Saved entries
(* ===== verification/Annotations.v ===== *)
(** * Hygiene annotations: [src/src/spine/inject/annotations.py]

    An injection event may be classified once, for good, as the product of a
    verification run.  A batch is one transaction under the learner's advisory
    lock: it checks every target against the identities the caller expects,
    then adds the classifications that are missing. *)
From S2P Require Import Prelude PyStr PyFloat PyJson Ids Store.
Open Scope Z_scope.

(** ** Data *)
Record InjectionEventAnnotationInput := {
  an_target_event_uid : str;
  an_expected_principal_id : str;
  an_expected_machine_id : str;
  an_reason : str;
  an_annotator_principal_id : str;
  an_annotator_machine_id : str;
  an_annotator_origin_agent : str;
}.

(** [kind] is always ['verification_only']. *)
Record InjectionEventAnnotation := {
  ia_target_principal_id : str;
  ia_target_machine_id : str;
  ia_reason : str;
  ia_annotator_principal_id : str;
  ia_annotator_machine_id : str;
  ia_annotator_origin_agent : str;
  ia_ts : Z;
}.
Abbreviation annotations := (gmap str InjectionEventAnnotation).

Inductive annotation_error :=
  | BatchError (message : string)
  | AnnotationTargetNotFoundError (target_event_uid : str)
  | AnnotationFingerprintMismatchError (target_event_uid : str)
  | AnnotationConflictError (target_event_uid : str).

(** ** The service *)

(** The event of a uid, which is unique in the table. *)
Definition event_of_uid (uid : str) (d : db) : option InjectionEvent :=
  head (filter (λ e, i_event_uid e = uid) (map_to_list (events d)).*2).

Definition annotation_values (a : InjectionEventAnnotationInput) (target : InjectionEvent) (now : Z) :
    InjectionEventAnnotation := {|
  ia_target_principal_id := i_principal_id target; ia_target_machine_id := i_machine_id target;
  ia_reason := an_reason a; ia_annotator_principal_id := an_annotator_principal_id a;
  ia_annotator_machine_id := an_annotator_machine_id a; ia_annotator_origin_agent := an_annotator_origin_agent a;
  ia_ts := now |}.

(** [_row_values(row) == values]: the time is not compared. *)
Definition same_values (r r' : InjectionEventAnnotation) : bool :=
  bool_decide (ia_target_principal_id r = ia_target_principal_id r')
  && bool_decide (ia_target_machine_id r = ia_target_machine_id r')
  && bool_decide (ia_reason r = ia_reason r')
  && bool_decide (ia_annotator_principal_id r = ia_annotator_principal_id r')
  && bool_decide (ia_annotator_machine_id r = ia_annotator_machine_id r')
  && bool_decide (ia_annotator_origin_agent r = ia_annotator_origin_agent r').

Definition check_target (d : db) (a : InjectionEventAnnotationInput) : res annotation_error InjectionEvent :=
  match event_of_uid (an_target_event_uid a) d with
  | None => Err (AnnotationTargetNotFoundError (an_target_event_uid a))
  | Some target =>
      guard_ (bool_decide (i_principal_id target = an_expected_principal_id a)
              && bool_decide (i_machine_id target = an_expected_machine_id a))
        (AnnotationFingerprintMismatchError (an_target_event_uid a));;
      Ok target
  end.

(** The rows to add: those of the targets without an annotation. *)
Definition pending_row (t : annotations) (now : Z) (x : InjectionEventAnnotationInput * InjectionEvent) :
    res annotation_error (option (str * InjectionEventAnnotation)) :=
  let '(a, target) := x in
  let values := annotation_values a target now in
  match t !! an_target_event_uid a with
  | Some row =>
      guard_ (same_values row values) (AnnotationConflictError (an_target_event_uid a));;
      Ok None
  | None => Ok (Some (an_target_event_uid a, values))
  end.

Definition append_annotations (batch : list InjectionEventAnnotationInput) (now : Z) (d : db) (t : annotations) :
    res annotation_error (Z * annotations) :=
  guard_ (negb (bool_decide (length batch = 0%nat))) (BatchError "injection event annotation batch must not be empty");;
  guard_ (nodupb (an_target_event_uid <$> batch)) (BatchError "injection event annotation targets must be unique");;
  targets ← res_map (check_target d) batch;
  pending ← res_map (pending_row t now) (zip batch targets);
  Ok (zlen batch, list_to_map (omap id pending) ∪ t).

(** ** What a batch does *)
Definition classifies (d : db) (now : Z) (a : InjectionEventAnnotationInput) (row : InjectionEventAnnotation) : Prop :=
  ∃ target, event_of_uid (an_target_event_uid a) d = Some target ∧
    i_principal_id target = an_expected_principal_id a ∧ i_machine_id target = an_expected_machine_id a ∧
    row = annotation_values a target now.

Lemma check_target_Ok d a target :
  check_target d a = Ok target ↔
  event_of_uid (an_target_event_uid a) d = Some target ∧ i_principal_id target = an_expected_principal_id a ∧
  i_machine_id target = an_expected_machine_id a.
Proof.
  unfold check_target. destruct (event_of_uid _ _) as [e|]; [|split; [done|by intros [? _]]]. split.
  - intros ([] & H & [= <-])%bind_Ok. by apply guard_Ok, andb_true_iff in H as [?%bool_decide_eq_true ?%bool_decide_eq_true].
  - intros ([= ->] & H1 & H2). rewrite guard_true; [done|]. by rewrite !bool_decide_true.
Qed.

(** A target agrees with what is stored for it. *)
Definition agrees_with (d : db) (now : Z) (t : annotations) (a : InjectionEventAnnotationInput) : Prop :=
  ∃ row, classifies d now a row ∧ ∀ old, t !! an_target_event_uid a = Some old → same_values old row = true.

Lemma pending_row_Ok t now a target o :
  pending_row t now (a, target) = Ok o ↔
  match t !! an_target_event_uid a with
  | Some old => same_values old (annotation_values a target now) = true ∧ o = None
  | None => o = Some (an_target_event_uid a, annotation_values a target now)
  end.
Proof.
  unfold pending_row. destruct (t !! _) as [old|]; [|split; [by intros [= <-]|by intros ->]]. split.
  - by intros ([] & H%guard_Ok & [= <-])%bind_Ok.
  - intros [H ->]. by rewrite guard_true.
Qed.

(** The rows a batch adds. *)
Definition added (d : db) (now : Z) (t : annotations) (batch : list InjectionEventAnnotationInput) :
    list (str * InjectionEventAnnotation) :=
  omap (λ a, match t !! an_target_event_uid a, event_of_uid (an_target_event_uid a) d with
             | None, Some target => Some (an_target_event_uid a, annotation_values a target now)
             | _, _ => None
             end) batch.

Lemma append_inner d now t batch :
  (∃ targets pending, res_map (check_target d) batch = Ok targets ∧
     res_map (pending_row t now) (zip batch targets) = Ok pending ∧ omap id pending = added d now t batch) ↔
  Forall (agrees_with d now t) batch.
Proof.
  split.
  - intros (targets & pending & Ht & Hp & _). apply res_map_Forall2 in Ht, Hp.
    revert pending Hp. induction Ht as [|a target batch targets Ha _ IH]; intros pending Hp; [constructor|].
    cbn in Hp. apply Forall2_cons_inv_l in Hp as (o & pending' & Ho & Hp & ->). constructor; [|by eapply IH].
    apply check_target_Ok in Ha as (He & H1 & H2). eexists. split; [by exists target|].
    intros old Hold. apply pending_row_Ok in Ho. rewrite Hold in Ho. tauto.
  - induction 1 as [|a batch (row & (target & He & H1 & H2 & ->) & Hold) _ IH]; [by exists [], []|].
    destruct IH as (targets & pending & Ht & Hp & Hadd).
    exists (target :: targets), ((match t !! an_target_event_uid a with
      | Some _ => None | None => Some (an_target_event_uid a, annotation_values a target now) end) :: pending).
    split_and!.
    + cbn. rewrite (proj2 (check_target_Ok d a target)) by done. cbn. by rewrite Ht.
    + cbn [zip zip_with res_map].
      rewrite (proj2 (pending_row_Ok t now a target (match t !! an_target_event_uid a with
        | Some _ => None | None => Some (an_target_event_uid a, annotation_values a target now) end))).
      { cbn [mbind res_bind]. by setoid_rewrite Hp. }
      destruct (t !! _) as [old|]; [|done]. split; [by apply Hold|done].
    + unfold added. cbn. rewrite He. destruct (t !! an_target_event_uid a); cbn; [exact Hadd|]. f_equal. exact Hadd.
Qed.

Lemma append_annotation_Ok batch now d t n t' :
  append_annotations batch now d t = Ok (n, t') ↔
  batch ≠ [] ∧ NoDup (an_target_event_uid <$> batch) ∧ Forall (agrees_with d now t) batch ∧
  n = zlen batch ∧ t' = list_to_map (added d now t batch) ∪ t.
Proof.
  unfold append_annotations. split.
  - intros ([] & Hne & ([] & Hnd & (targets & Ht & (pending & Hp & [= <- <-])%bind_Ok)%bind_Ok)%bind_Ok)%bind_Ok.
    apply guard_Ok in Hne, Hnd. apply bool_decide_eq_true in Hnd.
    apply negb_true_iff, bool_decide_eq_false in Hne.
    assert (Hag : Forall (agrees_with d now t) batch).
    { apply res_map_Forall2 in Ht, Hp. clear -Ht Hp. revert pending Hp.
      induction Ht as [|a target batch targets Ha _ IH]; intros pending Hp; [constructor|].
      cbn in Hp. apply Forall2_cons_inv_l in Hp as (o & pending' & Ho & Hp & ->). constructor; [|by eapply IH].
      apply check_target_Ok in Ha as (He & H1 & H2). eexists. split; [by exists target|].
      intros old Hold. apply pending_row_Ok in Ho. rewrite Hold in Ho. tauto. }
    split_and!; [by intros ->|done|done|done|].
    apply append_inner in Hag as (targets' & pending' & Ht' & Hp' & <-). rewrite Ht in Ht'. injection Ht' as <-.
    rewrite Hp in Hp'. by injection Hp' as <-.
  - intros (Hne & Hnd & Hag & -> & ->). apply append_inner in Hag as (targets & pending & Ht & Hp & <-).
    rewrite guard_true by (destruct batch; [done|by rewrite bool_decide_false]).
    rewrite guard_true by (by apply bool_decide_eq_true). rewrite Ht. cbn [mbind res_bind]. by rewrite Hp.
Qed.

(** The rows a batch adds are exactly its unclassified targets. *)
Lemma added_keys d now t batch k row :
  (k, row) ∈ added d now t batch →
  ∃ a target, a ∈ batch ∧ k = an_target_event_uid a ∧ t !! k = None ∧ event_of_uid k d = Some target ∧
    row = annotation_values a target now.
Proof.
  unfold added. rewrite list_elem_of_omap. intros (a & Ha & H).
  destruct (t !! an_target_event_uid a) eqn:E; [done|].
  destruct (event_of_uid _ d) as [target|] eqn:Et; [|done]. injection H as <- <-. eauto 10.
Qed.

Lemma added_disjoint d now t batch : list_to_map (added d now t batch) ##ₘ t.
Proof.
  apply map_disjoint_spec. intros k row row' H Ht. apply elem_of_list_to_map_2 in H.
  apply added_keys in H as (a & target & _ & _ & Hnone & _). congruence.
Qed.

Lemma added_cons d now t a batch :
  added d now t (a :: batch) =
  match t !! an_target_event_uid a, event_of_uid (an_target_event_uid a) d with
  | None, Some target => (an_target_event_uid a, annotation_values a target now) :: added d now t batch
  | _, _ => added d now t batch
  end.
Proof. unfold added. cbn. by destruct (t !! an_target_event_uid a), (event_of_uid (an_target_event_uid a) d). Qed.

Lemma added_nodup d now t batch : NoDup (an_target_event_uid <$> batch) → NoDup (added d now t batch).*1.
Proof.
  induction batch as [|a batch IH]; intros Hnd; [constructor|].
  cbn [fmap list_fmap] in Hnd. apply NoDup_cons in Hnd as [Ha Hnd]. rewrite added_cons.
  destruct (t !! an_target_event_uid a), (event_of_uid (an_target_event_uid a) d) as [target|]; try (by apply IH).
  cbn. apply NoDup_cons. split; [|by apply IH]. intros ([k row] & Hk & H)%list_elem_of_fmap. cbn in Hk. subst k.
  apply added_keys in H as (a' & _ & Ha' & Heq & _). apply Ha. rewrite Heq. by apply list_elem_of_fmap_2.
Qed.

Lemma added_nil d now t batch : (∀ a, a ∈ batch → is_Some (t !! an_target_event_uid a)) → added d now t batch = [].
Proof.
  induction batch as [|a batch IH]; intros H; [done|]. rewrite added_cons.
  destruct (H a) as [row ->]; [by left|]. apply IH. intros x Hx. apply H. by right.
Qed.

Lemma annotated_lookup d now t batch a :
  NoDup (an_target_event_uid <$> batch) → a ∈ batch → agrees_with d now t a →
  ∃ row, (list_to_map (added d now t batch) ∪ t) !! an_target_event_uid a = Some row ∧
    ∀ later row', classifies d later a row' → same_values row row' = true.
Proof.
  intros Hnd Ha (row & (target & He & H1 & H2 & ->) & Hold).
  assert (Hsame : ∀ r later row', same_values r (annotation_values a target now) = true →
    classifies d later a row' → same_values r row' = true).
  { intros r later row' Hr (target' & He' & _ & _ & ->). rewrite He in He'. injection He' as <-. exact Hr. }
  destruct (t !! an_target_event_uid a) as [old|] eqn:E.
  - exists old. split; [|intros later row' Hc; eapply Hsame; [by apply Hold|done]].
    apply lookup_union_Some; [apply added_disjoint|by right].
  - exists (annotation_values a target now). split.
    + apply lookup_union_Some; [apply added_disjoint|left]. apply elem_of_list_to_map; [by apply added_nodup|].
      unfold added. apply list_elem_of_omap. exists a. split; [done|]. by rewrite E, He.
    + intros later row' Hc. eapply Hsame; [|done]. unfold same_values. by rewrite !bool_decide_true.
Qed.

(** An annotation batch is atomic, append-only and safe to repeat.  It is accepted
    exactly when it names at least one event, each once, every named event exists
    with the identities expected, and what is stored for it already agrees; then
    nothing stored changes, every target is classified with the values asked
    for, nothing else is added, the count is the whole batch, and the same batch
    is accepted again and writes nothing, however the clock moves. *)
Theorem annotations_exact (batch : list InjectionEventAnnotationInput) (now : Z) (d : db) (t : annotations) :
  (is_ok (append_annotations batch now d t) = true ↔
     batch ≠ [] ∧ NoDup (an_target_event_uid <$> batch) ∧ Forall (agrees_with d now t) batch) ∧
  (∀ n t', append_annotations batch now d t = Ok (n, t') →
     n = zlen batch ∧ t ⊆ t' ∧
     (∀ a, a ∈ batch → ∃ row, t' !! an_target_event_uid a = Some row ∧
        ∀ later row', classifies d later a row' → same_values row row' = true) ∧
     (∀ k, is_Some (t' !! k) → is_Some (t !! k) ∨ ∃ a, a ∈ batch ∧ k = an_target_event_uid a) ∧
     ∀ later, append_annotations batch later d t' = Ok (n, t')).
Proof.
  split.
  - destruct (append_annotations batch now d t) as [[n t']|e] eqn:E; cbn.
    + apply append_annotation_Ok in E as (? & ? & ? & _). by split.
    + split; [done|]. intros (Hne & Hnd & Hag).
      assert (append_annotations batch now d t = Ok (zlen batch, list_to_map (added d now t batch) ∪ t)) as E'
        by (by apply append_annotation_Ok). congruence.
  - intros n t' E. apply append_annotation_Ok in E as (Hne & Hnd & Hag & -> & ->).
    pose proof (added_disjoint d now t batch) as Hdisj.
    assert (Hrows : ∀ a, a ∈ batch → _) by
      (intros a Ha; rewrite Forall_forall in Hag; exact (annotated_lookup d now t batch a Hnd Ha (Hag a Ha))).
    split_and!; [done|apply map_union_subseteq_r, Hdisj|exact Hrows| |].
    + intros k [row Hk]. apply lookup_union_Some in Hk as [Hk|Hk]; [right|by left; eauto|done].
      apply elem_of_list_to_map_2, added_keys in Hk as (a & _ & Ha & -> & _). eauto.
    + intros later. apply append_annotation_Ok. split_and!; [done|done| |done|].
      * apply Forall_forall. intros a Ha. rewrite Forall_forall in Hag.
        destruct (Hag a Ha) as (row & (target & He & H1 & H2 & _) & _).
        exists (annotation_values a target later). split; [by exists target|].
        intros old Hold. destruct (Hrows a Ha) as (row' & Hrow' & Hsame). rewrite Hold in Hrow'.
        injection Hrow' as <-. apply (Hsame later). by exists target.
      * rewrite (added_nil d later); [cbn [list_to_map foldr]; by rewrite map_empty_union|].
        intros a Ha. destruct (Hrows a Ha) as (row & Hrow & _). eauto.
Qed.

Required action: All lines above from the one with "destruct (H a)" to the one with "classifies d later a row' → same_values r row'", inclusive, should be copied exactly, and no other lines.

Result of this task:
  destruct (H a) as [row ->]; [by left|]. apply IH. intros x Hx. apply H. by right.
Qed.

Lemma annotated_lookup d now t batch a :
  NoDup (an_target_event_uid <$> batch) → a ∈ batch → agrees_with d now t a →
  ∃ row, (list_to_map (added d now t batch) ∪ t) !! an_target_event_uid a = Some row ∧
    ∀ later row', classifies d later a row' → same_values row row' = true.
Proof.
  intros Hnd Ha (row & (target & He & H1 & H2 & ->) & Hold).
  assert (Hsame : ∀ r later row', same_values r (annotation_values a target now) = true →
    classifies d later a row' → same_values r row' = true).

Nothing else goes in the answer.